§ **Data provided**:
(* ===== verification/VolumeConfig.v ===== *)
(** * The configuration file of a volume (src/src/bdfsclient-lib/VolumeManager.cpp)

    CreateVolume keeps the description of a new volume in a file, LoadVolume reads
    it back and DeleteVolume deletes the partitions and the file: VolumeManager over
    files, with jsoncpp as reader and writer.  [system] is a parameter. *)

From Stdlib Require Import ZArith Lia Bool Ascii String.
From stdpp Require Import base list gmap strings.
From S2P Require Import Prelude StdMap Json JsonReader JsonText JsonWriter JsonFacts JsonCodec Stdio Contracts.
From S2P Require Import HostHandler HttpParams HostClient Volume Relays Kademlia KademliaClient VolumeManager.
Set Default Goal Selector "!".
Local Open Scope Z_scope.
Local Open Scope drive_scope.

Section Config.
Context (print_double : real -> list Z) (scan_double : list Z -> option real).
Context (url_escape url_decode : string -> string) (shell : string -> filesystem -> filesystem).
Context {St : Type} (process : string -> request -> M St response) (reach : string -> bool) (timeout : string -> Z) (kademliaUrl : list string).
Abbreviation quote := (quote_json print_double).
Abbreviation unquote := (unquote_json scan_double).
Abbreviation reader := (json_reader scan_double).

(** the client of the network and the machine's files *)
Record machine := mkmachine { net_of : client (St := St); fs_of : filesystem }.
Definition on_client {A} (m : M (client (St := St)) A) : M machine A := fun w =>
  obind (m (net_of w)) (fun '(a, n) => Ok (a, mkmachine n (fs_of w))).
Definition on_files (f : filesystem -> filesystem) : M machine unit := modify (fun w => mkmachine (net_of w) (f (fs_of w))).

(** GetWorkingDir makes the directory it names *)
Definition workingDir : string := "/etc/drive".
Definition GetWorkingDir : M machine string := on_files (Fs.mkdir workingDir) ;;; ret workingDir.
Definition conf_path (dir name : string) : string := dir +:+ "/" +:+ name +:+ "/volume.conf".

(** [fopen(path, "w")] *)
Definition open_new (path : string) : M machine (option string) := fun w =>
  let (file, s) := Fs.fopen_trunc (c_path path) (fs_of w) in Ok (file, mkmachine (net_of w) s).
Definition write_file (file : string) (data : list Z) : M machine unit := fun w =>
  obind (Fs.fwrite file 0 data (zlen data) (fs_of w)) (fun '(_, s) => Ok (tt, mkmachine (net_of w) s)).
Definition CreateVolume (volumeName : string) (size dataBlocks codeBlocks : Z) : M machine bool :=
  volume <- on_client (CreateVolumePartitions url_escape url_decode quote unquote reader process reach kademliaUrl size dataBlocks codeBlocks) ;;
  let result := toStyledString print_double volume in
  dir <- GetWorkingDir ;;
  on_files (Fs.mkdir (c_path (dir +:+ "/" +:+ volumeName))) ;;;
  file <- open_new (conf_path dir volumeName) ;;
  file <- match file with
          | Some file => ret (Some file)
          | None =>
              let path := "/tmp/drive/" +:+ volumeName in
              on_files (shell (c_path ("mkdir -p " +:+ path))) ;;; open_new (path +:+ "/volume.conf")
          end ;;
  match file with
  | None => ret false
  | Some file =>
      write_file file (bytes_of_string result) ;;;
      partitions <- lift (index volume "partitions") ;;
      ret (Value.size partitions =? codeBlocks + dataBlocks)
  end.

(** the loop of LoadVolume: [buffer] grows by BUFSIZ whenever a read fills it *)
Fixpoint load_loop (fuel : nat) (file : string) (offset : Z) (buffer : list Z) (s : filesystem) : outcome (list Z) :=
  match fuel with
  | O => OutOfFuel
  | S fuel =>
      let data := Fs.fread file (zlen buffer) BUFSIZ s in
      if zlen data =? BUFSIZ then load_loop fuel file (offset + BUFSIZ) (buffer ++ data) s
      else Ok (take (Z.to_nat (offset + zlen data)) (buffer ++ data))
  end.
Definition LoadVolume (name configPath : string) : M machine (option (Volume.t object)) :=
  path <- (if negb (empty_str configPath) then ret configPath else dir <- GetWorkingDir ;; ret (conf_path dir name)) ;;
  w <- get ;;
  match Fs.fopen_existing (c_path path) (fs_of w) with
  | None => ret None
  | Some file =>
      text <- lift (load_loop (S (length (Fs.content file (fs_of w)))) file 0 [] (fs_of w)) ;;
      let (ok, json) := reader text in
      if negb ok then ret None
      else on_client (LoadVolumeFromJson url_escape url_decode quote unquote reader process reach kademliaUrl json)
  end.
Definition DeleteVolume (name configPath : string) : M machine bool :=
  volume <- LoadVolume name configPath ;;
  match volume with
  | None => ret false
  | Some v =>
      deleted <- on_client (on_net (Volume.Delete (H := client_partition url_escape url_decode quote unquote (json_parse reader) process reach timeout) v)) ;;
      if negb deleted then ret false else
      dir <- GetWorkingDir ;;
      on_files (Fs.unlink (c_path (conf_path dir name))) ;;;
      ret true
  end.

(** ** The file is what the description was *)
Lemma load_loop_ok file s fuel : forall buffer rest, Fs.content file s = buffer ++ rest -> (length rest < fuel)%nat ->
  load_loop fuel file (zlen buffer) buffer s = Ok (Fs.content file s).
Proof using.
  induction fuel as [|fuel IH]; intros buffer rest E Hf; [lia|]. cbn [load_loop]. rewrite (fread_rest _ _ _ rest) by done.
  destruct (Z.eqb_spec (zlen (take (Z.to_nat BUFSIZ) rest)) BUFSIZ) as [Hl|Hl].
  - set (data := take (Z.to_nat BUFSIZ) rest) in *. replace (zlen buffer + BUFSIZ) with (zlen (buffer ++ data)) by (rewrite zlen_app; lia).
    apply (IH _ (drop (Z.to_nat BUFSIZ) rest)); [rewrite E, <- app_assoc; f_equal; symmetry; apply take_drop|].
    rewrite length_drop. assert (0 < length rest)%nat; [destruct rest; [done|cbn; lia]|unfold BUFSIZ; lia].
  - assert (length rest < Z.to_nat BUFSIZ)%nat as Hs.
    { unfold zlen in Hl. rewrite length_take in Hl. unfold BUFSIZ in *. lia. }
    rewrite (take_ge rest) by lia. rewrite <- zlen_app, <- E. by rewrite take_ge by (unfold zlen; lia).
Qed.
Lemma load_file file s : load_loop (S (length (Fs.content file s))) file 0 [] s = Ok (Fs.content file s).
Proof using. apply (load_loop_ok file s _ [] (Fs.content file s)); [done|lia]. Qed.
Lemma conf_no_nul dir name : no_nul dir -> no_nul name -> no_nul (conf_path dir name).
Proof using.
  intros Hd Hn. unfold conf_path. apply no_nul_app. split; [done|]. apply (no_nul_app "/"). split; [done|]. by apply no_nul_app.
Qed.
(** what a file says is what LoadVolumeFromJson gets *)
Lemma LoadVolume_file path name configPath n s v : no_nul path ->
  (configPath = path /\ path <> EmptyString \/ configPath = EmptyString /\ path = conf_path workingDir name) ->
  deny s path = false -> files s !! path = Some (bytes_of_string (toStyledString print_double v)) -> plain v ->
  exists s', files s' = files s /\ LoadVolume name configPath (mkmachine n s) =
    on_client (LoadVolumeFromJson url_escape url_decode quote unquote reader process reach kademliaUrl v) (mkmachine n s').
Proof using.
  intros Hz Hpath Hd Hf Hp.
  assert (forall s', deny s' = deny s -> files s' = files s -> (w <- get ;;
    match Fs.fopen_existing (c_path path) (fs_of w) with
    | None => ret None
    | Some file =>
        text <- lift (load_loop (S (length (Fs.content file (fs_of w)))) file 0 [] (fs_of w)) ;;
        let (ok, json) := reader text in
        if negb ok then ret None
        else on_client (LoadVolumeFromJson url_escape url_decode quote unquote reader process reach kademliaUrl json)
    end) (mkmachine n s') =
    on_client (LoadVolumeFromJson url_escape url_decode quote unquote reader process reach kademliaUrl v) (mkmachine n s')) as Hopen.
  { intros s' E1 E2. erewrite bind_ok by reflexivity. cbn [fs_of]. rewrite c_path_plain by done.
    rewrite (FsFacts.fopen_existing_ok _ _ (bytes_of_string (toStyledString print_double v))) by (by rewrite ?E1, ?E2).
    rewrite load_file. unfold Fs.content. rewrite E2, Hf. cbn [default from_option id lift obind bind]. by rewrite styled_reader. }
  unfold LoadVolume. destruct Hpath as [[-> Hne]|[-> ->]].
  - exists s. split; [done|]. assert (empty_str path = false) as -> by by destruct path.
    erewrite bind_ok by reflexivity. by apply Hopen.
  - exists (Fs.mkdir workingDir s). split; [done|]. cbn [empty_str negb]. erewrite bind_ok; [|erewrite bind_ok by reflexivity; reflexivity].
    by apply Hopen.
Qed.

§ **The task**: Look through the data and gather every line with the string "apply" in it.

§ **Answer box**:
    apply (IH _ (drop (Z.to_nat BUFSIZ) rest)); [rewrite E, <- app_assoc; f_equal; symmetry; apply take_drop|].
Proof using. apply (load_loop_ok file s _ [] (Fs.content file s)); [done|lia]. Qed.
  intros Hd Hn. unfold conf_path. apply no_nul_app. split; [done|]. apply (no_nul_app "/"). split; [done|]. by apply no_nul_app.
    erewrite bind_ok by reflexivity. by apply Hopen.
    by apply Hopen.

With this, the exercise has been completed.